Jackie Johnson

Personal information
- Full name: Jacquelyn Kate Johnson
- Nationality: United States
- Born: 8 September 1984 (age 41) San Jose, California
- Height: 1.73 m (5 ft 8 in)
- Weight: 62 kg (137 lb)

Sport
- Sport: Athletics
- Event: Heptathlon
- Team: Arizona State Sun Devils
- Coached by: Dan O'Brien

Achievements and titles
- Personal best: Heptathlon: 6,347 points (2008)

= Jackie Johnson (heptathlete) =

American heptathlete

Jacquelyn Kate Johnson (born September 8, 1984, in San Jose, California) is an American heptathlete. She is a four-time NCAA outdoor champion (2004, 2006–2008), and a three-time NCAA indoor champion (2006–2008) while competing for Arizona State University. She also set a personal best of 6,347 points by placing second at the 2008 U.S. Olympic Trials in Eugene, Oregon, which guaranteed her a qualifying place for the Olympics. Johnson was a member of the track and field team for the Arizona State Sun Devils, where she was coached and trained by Dan O'Brien, gold medalist in the decathlon at the 1996 Summer Olympics in Atlanta, Georgia. In 2008, she won the Honda Sports Award as the nation's best female collegiate track and field athlete.

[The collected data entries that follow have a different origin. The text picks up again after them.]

(** Requeueing a batch with distinct keys adds each entry to its bucket. *)
Lemma Requeue_spec (l : list (CounterKey * Delta)) (c : Counters) (key : CounterKey) :
  NoDup l.*1 ->
  users (Requeue l c) = users c /\ persisted (Requeue l c) = persisted c /\
  (key ∉ l.*1 -> KeyBytes key (Requeue l c) = KeyBytes key c) /\
  (forall d, (key, d) ∈ l -> d <> zeroDelta -> KeyBytes key (Requeue l c) = delta_add (KeyBytes key c) d).
Proof.
  intros Hnd. revert c. induction l as [|[k delta] rest IH]; intros c; simpl.
  { split_and!; auto. intros d H. inversion H. }
  apply list.NoDup_cons in Hnd as [Hk Hnd]. specialize (IH Hnd).
  destruct (addToBuckets_bytes k key delta c) as (A1 & A2 & A3).
  set (c1 := if bool_decide (delta = zeroDelta) then c else addToBuckets k delta c).
  assert (users c1 = users c /\ persisted c1 = persisted c) as [U P]
    by (subst c1; case_bool_decide; auto).
  destruct (IH c1) as (I1 & I2 & I3 & I4). rewrite I1, I2, U, P. split_and!; auto.
  - intros Hn. rewrite I3 by set_solver. subst c1. case_bool_decide; [done|].
    rewrite A1. destruct (decide (key = k)) as [->|]; [set_solver|done].
  - intros d Hin Hz. apply list_elem_of_In in Hin as [[= -> ->]|Hin].
    + rewrite I3 by done. subst c1. case_bool_decide; [done|].
      rewrite A1. destruct (decide (key = key)); done.
    + apply list_elem_of_In in Hin. rewrite (I4 d Hin Hz). f_equal. subst c1.
      case_bool_decide; [done|]. rewrite A1. destruct (decide (key = k)) as [->|]; [|done].
      exfalso. apply Hk. apply list_elem_of_fmap. exists (k, d). done.
Qed.

(** Empty buckets weigh nothing: two bucket maps that read the same have the
    same sums. *)
Lemma key_sum_nonzero (k : string) (m : gmap CounterKey Delta) :
  key_sum k m = key_sum k (filter (fun kv => snd kv <> zeroDelta) m).
Proof.
  unfold key_sum. induction m as [|key d m Hnew IH] using map_ind.
  { rewrite map_filter_empty. done. }
  rewrite msum_insert_new by done. destruct (decide (d = zeroDelta)) as [->|Hd].
  - rewrite map_filter_insert_False by (simpl; tauto).
    rewrite delete_id by done. rewrite <- IH. destruct (_ ==s k); done.
  - rewrite map_filter_insert_True by done. rewrite msum_insert_new, IH; [done|].
    apply map_lookup_filter_None. left. done.
Qed.

Lemma key_sum_ext (k : string) (c c' : Counters) :
  (forall key, KeyBytes key c = KeyBytes key c') -> key_sum k (entries c) = key_sum k (entries c').
Proof.
  intros H. rewrite (key_sum_nonzero k (entries c)), (key_sum_nonzero k (entries c')). f_equal.
  apply map_eq. intros key. specialize (H key). unfold KeyBytes in H. apply option_eq. intros d.
  rewrite !map_lookup_filter_Some. simpl.
  destruct (entries c !! key), (entries c' !! key); simpl in *; naive_solver.
Qed.

Lemma KeyTotal_sum (k : string) (c : Counters) :
  counters_wf c -> KeyTotal k c = if k ==s "" then 0 else wrap64 (key_sum k (entries c)).
Proof.
  intros W. unfold KeyTotal. destruct (k ==s "") eqn:E; [done|]. bool_prop. apply (cw_total c W). done.
Qed.

(** Draining any buckets and putting the drained batch back, in whatever order
    the map is walked, restores every bucket and every key's total, and leaves
    the user aggregate and the water mark as they were. *)
Lemma drain_then_requeue_restores (c : Counters) (keys : list CounterKey)
    (batch : list (CounterKey * Delta)) :
  counters_wf c -> batch ≡ₚ map_to_list (fst (Drain keys c)) ->
  let c' := Requeue batch (snd (Drain keys c)) in
  (forall key, KeyBytes key c' = KeyBytes key c) /\
  (forall keyID, KeyTotal keyID c' = KeyTotal keyID c) /\
  (forall u, UserBytes u c' = UserBytes u c) /\
  (forall u, PersistedBytes u c' = PersistedBytes u c).
Proof.
  intros W Hp c'.
  assert (NoDup batch.*1) as Hnd by (rewrite Hp; apply NoDup_fst_map_to_list).
  assert (forall key, KeyBytes key c' = KeyBytes key c /\ users c' = users c /\
            persisted c' = persisted c) as H.
  { intros key. destruct (Drain_spec keys c key) as (D1 & D2 & D3 & D4).
    destruct (Requeue_spec batch (snd (Drain keys c)) key Hnd) as (R1 & R2 & R3 & R4).
    fold c' in R1, R2, R3, R4. split_and!; [|congruence..].
    destruct (fst (Drain keys c) !! key) as [d|] eqn:Ed.
    - destruct (decide (key ∈ keys)); [|done]. unfold nonzero in D1. case_bool_decide; [done|].
      injection D1 as ->. rewrite (R4 (KeyBytes key c)); [|rewrite Hp; apply elem_of_map_to_list; done|done].
      rewrite D2. apply delta_add_zero_l. unfold KeyBytes.
      destruct (entries c !! key) as [d|] eqn:Ek; [apply (cw_range c W key d Ek)|].
      split_and!; simpl; int64_unfold; lia.
    - rewrite R3.
      + rewrite D2. destruct (decide (key ∈ keys)); [|done]. unfold nonzero in D1.
        case_bool_decide as Hz; [congruence|done].
      + rewrite Hp. intros Hin. apply list_elem_of_fmap in Hin as ([k d] & -> & Hin).
        apply elem_of_map_to_list in Hin. simpl in Ed. congruence. }
  assert (counters_wf c') as W' by (apply Requeue_wf, Drain_wf, W).
  split_and!.
  - intros key. apply H.
  - intros keyID. rewrite !KeyTotal_sum by done. destruct (keyID ==s ""); [done|].
    f_equal. apply key_sum_ext. intros key. apply H.
  - intros u. unfold UserBytes. destruct (H (mkCounterKey "" "" "")) as (_ & -> & _). done.
  - intros u. unfold PersistedBytes. destruct (H (mkCounterKey "" "" "")) as (_ & _ & ->). done.
Qed.

(** ** Histories *)

Inductive CounterOp :=
| OpAdd (key : CounterKey) (delta : Delta)
| OpDrain (keys : list CounterKey)
| OpRequeue (batch : list (CounterKey * Delta))
| OpMark (userID : string) (bytes : Z)
| OpReset (userID : string)
| OpLoad (userID : string) (bytes : Z).

Definition run_op (op : CounterOp) (c : Counters) : Counters :=
  match op with
  | OpAdd key delta => Add key delta c
  | OpDrain keys => snd (Drain keys c)
  | OpRequeue batch => Requeue batch c
  | OpMark userID bytes => MarkPersisted userID bytes c
  | OpReset userID => ResetUser userID c
  | OpLoad userID bytes => LoadUser userID bytes c
  end.

Definition run_ops (ops : list CounterOp) (c : Counters) : Counters :=
  fold_left (fun c op => run_op op c) ops c.

(** The bytes a user's allowance should have been charged after a history:
    what was added since the last reset or load. *)
Definition allowance_after (userID : string) (ops : list CounterOp) (start : Z) : Z :=
  fold_left (fun acc op =>
    match op with
    | OpAdd key delta => if UserID key ==s userID then acc + bytes_of delta else acc
    | OpReset u => if u ==s userID then 0 else acc
    | OpLoad u bytes => if u ==s userID then bytes else acc
    | _ => acc
    end) ops start.

Lemma run_op_wf (op : CounterOp) (c : Counters) : counters_wf c -> counters_wf (run_op op c).
Proof.
  intros W. destruct op; simpl; auto using Add_wf, Drain_wf, Requeue_wf.
  - unfold MarkPersisted. destruct (_ =? _); [done|]. destruct (_ ==s _); [done|].
    eapply same_buckets_wf; eauto.
  - unfold ResetUser. destruct (_ ==s _); [done|]. eapply same_buckets_wf; eauto.
  - unfold LoadUser. destruct (_ ==s _); [done|]. eapply same_buckets_wf; eauto.
Qed.

Lemma run_ops_wf (ops : list CounterOp) (c : Counters) : counters_wf c -> counters_wf (run_ops ops c).
Proof. revert c. induction ops as [|op ops IH]; intros c W; simpl; auto using run_op_wf. Qed.

(** After any history of adds, drains, requeues, marks, resets and loads,
    the running total of a key is exactly (modulo 2^64) the sum of the bytes in
    the buckets of that key which have not been drained. *)
Theorem key_total_is_the_bucket_sum (ops : list CounterOp) (keyID : string) :
  keyID <> "" ->
  let c := run_ops ops NewCounters in
  KeyTotal keyID c = wrap64 (key_sum keyID (entries c)).
Proof.
  intros Hne c. rewrite KeyTotal_sum by (apply run_ops_wf, NewCounters_wf).
  apply eqb_s_false in Hne. rewrite Hne. reflexivity.
Qed.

At the 2008 Summer Olympics in Beijing, Johnson competed as a member of the U.S. track and field team in the women's heptathlon, along with her fellow athletes Diana Pickler and Hyleas Fountain. Although she accomplished five events and reached into the higher position, Johnson, however, strained her left hamstring in the long jump, and was forced to withdraw from the competition because of the injury.

She competed for Yuma Union High School, where she won 14 Arizona state championships.

==Personal bests==

| Event | Best | Venue | Year | Notes |
|---|---|---|---|---|
| 100 meter hurdles | 13.88 s | Glendale, Arizona, United States | May 9, 2001 |  |
| High jump | 1.83 m | Tucson, Arizona, United States | January 1, 2003 |  |
| Shot put | 13.14 m | Des Moines, Iowa, United States | April 22, 2009 |  |
| 200 meters | 24.44 s | San Francisco, California, United States | June 9, 2006 |  |
| Long jump | 6.12 m | Des Moines, Iowa, United States | June 14, 2008 |  |
| Javelin throw | 47.71 m | Eugene, Oregon, United States | June 28, 2008 |  |
| 800 meters | 2:15.75 | Des Moines, Iowa, United States | JApril 23, 2009 |  |
| Heptathlon | 6,347 points | Eugene, Oregon, United States | June 28, 2008 |  |

- All information taken from IAAF profile.